The Delhi high court on Monday asked home ministry to take final decision on the issue of political parties receiving money from foreign entities in violation of law within three weeks after the Election Commission expressed its inability to act against the parties.
Association for Democratic Reforms (ADR) in 2012 had found that both Congress and BJP had received money from Vedanta Group, a company registered in London and a foreign entity and sought action against them from the court.
The Representation of People's Act prohibits the parties from receiving any contribution from foreign or government sources but does not give powers to the commission to initiate legal action for any violation.
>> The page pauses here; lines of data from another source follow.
(* ===== verification/Series.v ===== *)
(** The charts and the statistics of the console ([src/src/catalog.rs], and the
    handlers of [src/src/api.rs] that ask for them): the window of a chart, the
    filter by mode, the buckets and what the tables answer. *)
From S2P Require Import Prelude Text Json Replay Pack Kafka Indexer Search Paipuya.
#[local] Open Scope string_scope.
#[local] Open Scope list_scope.
#[local] Open Scope Z_scope.

Module Series.
Import Pack Indexer.
Abbreviation DateTime := Kafka.DateTime.

Definition MAX_TREND_DAYS : Z := 365.
Definition MAX_TREND_HOURS : Z := 168.
Definition DEFAULT_TREND_SPAN : Z := 30.
Definition MAX_REPORTED_RULES : nat := 24.
Definition MAX_REPORTED_SOURCES : nat := 100.
Definition MAX_PLAYER_HITS : Z := 50.

(** ** Windows *)
Inductive SeriesUnit := Hour | Day.
#[export] Instance SeriesUnit_eq : EqDecision SeriesUnit.
Proof. solve_decision. Defined.
Definition max_span (u : SeriesUnit) : Z := match u with Hour => MAX_TREND_HOURS | Day => MAX_TREND_DAYS end.
Definition step (u : SeriesUnit) : Z := match u with Hour => 3600 * 1000000000 | Day => 86400 * 1000000000 end.
Definition truncate (u : SeriesUnit) (at_ : DateTime) : DateTime := at_ - at_ mod step u.
Definition clamp (lo hi z : Z) : Z := Z.max lo (Z.min hi z).

Record SeriesWindow := mkWindow { unit_ : SeriesUnit; first : DateTime; span : Z }.
Inductive CatalogError := RangeInverted | Unanswered.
The Foreign Contribution Regulatory Act makes receive foreign contribution without home ministry's approval a criminal offence.
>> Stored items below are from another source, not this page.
(** ** Keys *)
Section KeyFacts.
Context (fresh : nat -> string).
(** The names drawn from [n] on are new, and differ. *)
Definition new_names (n : nat) (used : gset string) : Prop :=
  forall i, (n <= i)%nat -> fresh i <> "" /\ (fresh i ∉ used) /\ forall j, (n <= j)%nat -> fresh j = fresh i -> j = i.
Lemma new_names_S n used : new_names n used -> new_names (S n) used.
Proof. intros H i Hi. destruct (H i ltac:(lia)) as (H1 & H2 & H3). split_and!; [done..|]. intros j Hj. apply H3. lia. Qed.
(** The keys that are stored. *)
Definition stored_keys (l : list WatchInstance) : list string := List.filter (fun k => negb (String.eqb k "")) (map key l).
Lemma taken_stored l : taken_keys l = list_to_set (stored_keys l).
Proof.
  unfold taken_keys, stored_keys. f_equal. induction l as [|i l IH]; [done|]. cbn [map List.filter].
  destruct (String.eqb (key i) ""); cbn [negb map]; by rewrite IH.
Qed.
(** How a key is settled. *)
Definition settled (taken : gset string) (n : nat) (i i' : WatchInstance) : Prop :=
  exists k, i' = i <| key := k |> /\
    (key i <> "" /\ k = key i \/ key i = "" /\ (id i ∉ taken) /\ k = id i \/
     key i = "" /\ id i ∈ taken /\ exists j, (n <= j)%nat /\ k = fresh j).
Lemma settled_later taken n i i' : settled taken (S n) i i' -> settled taken n i i'.
Proof. intros (k & -> & H). exists k. split; [done|]. destruct H as [H|[H|(H1 & H2 & j & Hj & ->)]]; [by left|right; by left|]. right; right. split_and!; [done..|]. exists j. split; [lia|done]. Qed.
Lemma adopt_settles taken l : forall n n' l' adopted, adopt_ids_as_keys fresh taken n l = (n', l', adopted) ->
  Forall2 (settled taken n) l l' /\ adopted = existsb (fun i => String.eqb (key i) "") l.
Proof.
  induction l as [|i l IH]; intros n n' l' adopted; cbn [adopt_ids_as_keys existsb].
  { intros [= <- <- <-]. by split. }
  destruct (String.eqb_spec (key i) "") as [E|E]; cbn [orb].
  - destruct (decide (id i ∈ taken)) as [Hi|Hi].
    + destruct (adopt_ids_as_keys fresh taken (S n) l) as [[n1 l1] a1] eqn:E1. intros [= <- <- <-].
      destruct (IH _ _ _ _ E1) as [H1 _]. split; [|done]. constructor.
      * exists (fresh n). split; [done|]. right; right. split_and!; [done..|]. by exists n.
      * eapply Forall2_impl; [exact H1|]. intros ? ?. apply settled_later.
    + destruct (adopt_ids_as_keys fresh taken n l) as [[n1 l1] a1] eqn:E1. intros [= <- <- <-].
      destruct (IH _ _ _ _ E1) as [H1 _]. split; [|done]. constructor; [|done]. exists (id i). split; [done|]. right; by left.
  - destruct (adopt_ids_as_keys fresh taken n l) as [[n1 l1] a1] eqn:E1. intros [= <- <- <-].
    destruct (IH _ _ _ _ E1) as [H1 H2]. split; [|done]. constructor; [|done]. exists (key i). split; [by destruct i|]. by left.
Qed.
Lemma settled_nodup taken l : forall n n' l' adopted, adopt_ids_as_keys fresh taken n l = (n', l', adopted) ->
  list_to_set (stored_keys l) ⊆ taken -> NoDup (stored_keys l) -> NoDup (map id l) ->
  new_names n (taken ∪ list_to_set (map id l)) -> NoDup (map key l').
Proof.
  induction l as [|i l IH]; intros n n' l' adopted E Hs Hk Hid Hn; pose proof E as E0; cbn [adopt_ids_as_keys] in E.
  { injection E as <- <- <-. constructor. }
  cbn [map] in Hid. apply NoDup_cons in Hid as [Hi Hid].
  assert (Hn' : new_names n (taken ∪ list_to_set (map id l))).
  { intros j Hj. destruct (Hn j Hj) as (H1 & H2 & H3). split_and!; [done|cbn in H2; set_solver|done]. }
  assert (Htail : forall m l1 n1 a1, (n <= m)%nat -> adopt_ids_as_keys fresh taken m l = (n1, l1, a1) -> forall k, k ∈ map key l1 ->
    k ∈ stored_keys l \/ (k ∉ taken) /\ k ∈ map id l \/ exists j, (m <= j)%nat /\ k = fresh j).
  { intros m l1 n1 a1 _ E1 k Hk1. apply adopt_settles in E1 as [H1 _]. apply list_elem_of_fmap in Hk1 as (x & -> & Hx).
    apply list_elem_of_lookup in Hx as [p Hp]. destruct (Forall2_lookup_r _ _ _ _ _ H1 Hp) as (y & Hy & k & -> & H).
    apply list_elem_of_lookup_2 in Hy. change (key (y <| key := k |>)) with k. destruct H as [[Hne ->]|[(_ & Ht & ->)|(_ & _ & j & Hj & ->)]].
    - left. unfold stored_keys. apply list_elem_of_In, filter_In. split; [by apply list_elem_of_In, list_elem_of_fmap_2|].
      by destruct (String.eqb_spec (key y) "").
    - right; left. split; [done|]. by apply list_elem_of_fmap_2.
    - right; right. by exists j. }
  unfold stored_keys in Hk, Hs. cbn [map List.filter] in Hk, Hs. fold (stored_keys l) in Hk, Hs.
  destruct (String.eqb_spec (key i) "") as [Ek|Ek]; cbn [negb] in Hk, Hs.
  - destruct (decide (id i ∈ taken)) as [Ht|Ht].
    + destruct (adopt_ids_as_keys fresh taken (S n) l) as [[n1 l1] a1] eqn:E1. injection E as <- <- <-. cbn [map key].
      apply NoDup_cons. split; [|eapply (IH _ _ _ _ E1); [done..|by apply new_names_S]].
      destruct (Hn n ltac:(lia)) as (_ & H2 & H3). intros Hin. destruct (Htail _ _ _ _ (Nat.le_succ_diag_r n) E1 _ Hin) as [H|[[_ H]|(j & Hj & H)]].
      * apply H2. apply elem_of_union. left. apply Hs. by apply elem_of_list_to_set.
      * apply H2. apply elem_of_union. right. apply elem_of_list_to_set. cbn. by right.
      * symmetry in H. apply H3 in H; lia.
    + destruct (adopt_ids_as_keys fresh taken n l) as [[n1 l1] a1] eqn:E1. injection E as <- <- <-. cbn [map key].
      apply NoDup_cons. split; [|eapply (IH _ _ _ _ E1); done].
      intros Hin. destruct (Htail _ _ _ _ (Nat.le_refl n) E1 _ Hin) as [H|[[_ H]|(j & Hj & H)]].
      * apply Ht, Hs. by apply elem_of_list_to_set.
      * done.
      * destruct (Hn j Hj) as (_ & H2 & _). apply H2. rewrite <- H. apply elem_of_union. right. apply elem_of_list_to_set. cbn. by left.
  - destruct (adopt_ids_as_keys fresh taken n l) as [[n1 l1] a1] eqn:E1. injection E as <- <- <-. cbn [map].
    apply NoDup_cons in Hk as [Hk0 Hk]. cbn [list_to_set foldr] in Hs.
    apply NoDup_cons. split; [|eapply (IH _ _ _ _ E1); try done; set_solver].
    intros Hin. destruct (Htail _ _ _ _ (Nat.le_refl n) E1 _ Hin) as [H|[[H _]|(j & Hj & H)]].
    + done.
    + apply H. set_solver.
    + destruct (Hn j Hj) as (_ & H2 & _). apply H2. rewrite <- H. set_solver.
Qed.
End KeyFacts.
The political parties are required to submit their annual financial statements to the commission every year if they want to seek income tax rebate on any contribution of more than Rs. 20,000.
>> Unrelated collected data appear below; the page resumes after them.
(* ===== verification/Plugin.v ===== *)
(** The process of an external module and the requests it is asked
    ([PluginWorker] of [src/src/watch_service.rs]): one line out and one line back
    under a lock, in the steps between which the module writes, other callers wait
    and requests are abandoned; and what is logged of its standard error. *)
From S2P Require Import Prelude Text Json Service.
#[local] Open Scope string_scope.
#[local] Open Scope list_scope.
#[local] Open Scope Z_scope.

Module Plugin.
Import Service.
Definition MODULE_PROTOCOL_VERSION : Z := 1.
Definition deadline (name : string) : Z :=
  if String.eqb name "open_session" then 120
  else if String.eqb name "rpc" then 60
  else if String.eqb name "register" then 900
  else 5.

(** A request, and what is written of it. *)
Record Call := mkCall { c_id : Z; c_method : string; c_params : json }.
Definition request (c : Call) : json := JObj [
  ("id", num (c_id c)); ("protocol_version", num MODULE_PROTOCOL_VERSION); ("method", JStr (c_method c)); ("params", c_params c)].
Definition answer_id (v : json) : option Z := get "id" v ≫= as_u64.
(** What an answer with the id of its request says. *)
Definition reply (response : json) : result WatchServiceError json :=
  if bool_decide (get "ok" response ≫= as_bool = Some true)
  then Ok (default (JObj []) (get "result" response))
  else Err (ModuleFailed (default "module request failed" (get "error" response ≫= as_str))).

(** The pipes of a process: the requests it was written, the bytes it has still
    to write, those it wrote and nobody read, and those that were read. *)
Record Pipes := mkPipes { alive : bool; asked : list Call; owed : list Z; out : list Z; taken : list Z }.
#[export] Instance Pipes_settable : Settable Pipes := fun p => mkPipes (alive p) (asked p) (owed p) (out p) (taken p).
Definition fresh_pipes : Pipes := mkPipes true [] [] [] [].
Record PluginWorker := mkWorker {
  pipes : Pipes; sequence : Z; desynced : bool; waiting : gmap Z Call; flight : option Call;
  answers : list (Call * result WatchServiceError json); calls : list Call
}.
#[export] Instance PluginWorker_settable : Settable PluginWorker := fun w =>
  mkWorker (pipes w) (sequence w) (desynced w) (waiting w) (flight w) (answers w) (calls w).
Definition spawn : PluginWorker := mkWorker fresh_pipes 1 false ∅ None [] [].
But, the commission has no powers to investigate the source of the money.
"It is for the union government to investigate if there is any offence committed by the political party, or the public sector undertakings or the corporate, and to what penal action is called for or has been taken for any violation noticed," the commission said in the affidavit filed before the court.
The commission suggestion to change rules to make political parties declare not having received foreign contribution has not been accepted by the government as yet.
Giving credence to ADR claim in the public interest litigation, the commission had forwarded the statement of records of political parties since 2004 to the home ministry, mandated to regulate foreign contributions, and asked the ministry to take "action as may be deemed proper".
A reminder was sent in January but the ministry failed to respond.
In an affidavit submitted in the court, the ministry said that response on the alleged violation has been received from the Congress while the BJP was yet to reply.
Prashant Bhushan, lawyer for the NGO, argued that the court was dragging its feet because the political parties that run the government have themselves committed serious criminal offences. He sought an independent inquiry as there was an inherent conflict of interest in this case.
Concluding the hearing, the court issued asked the government, the election commission and the two recipients of foreign contribution the Congress and the BJP to submit its reply within three weeks.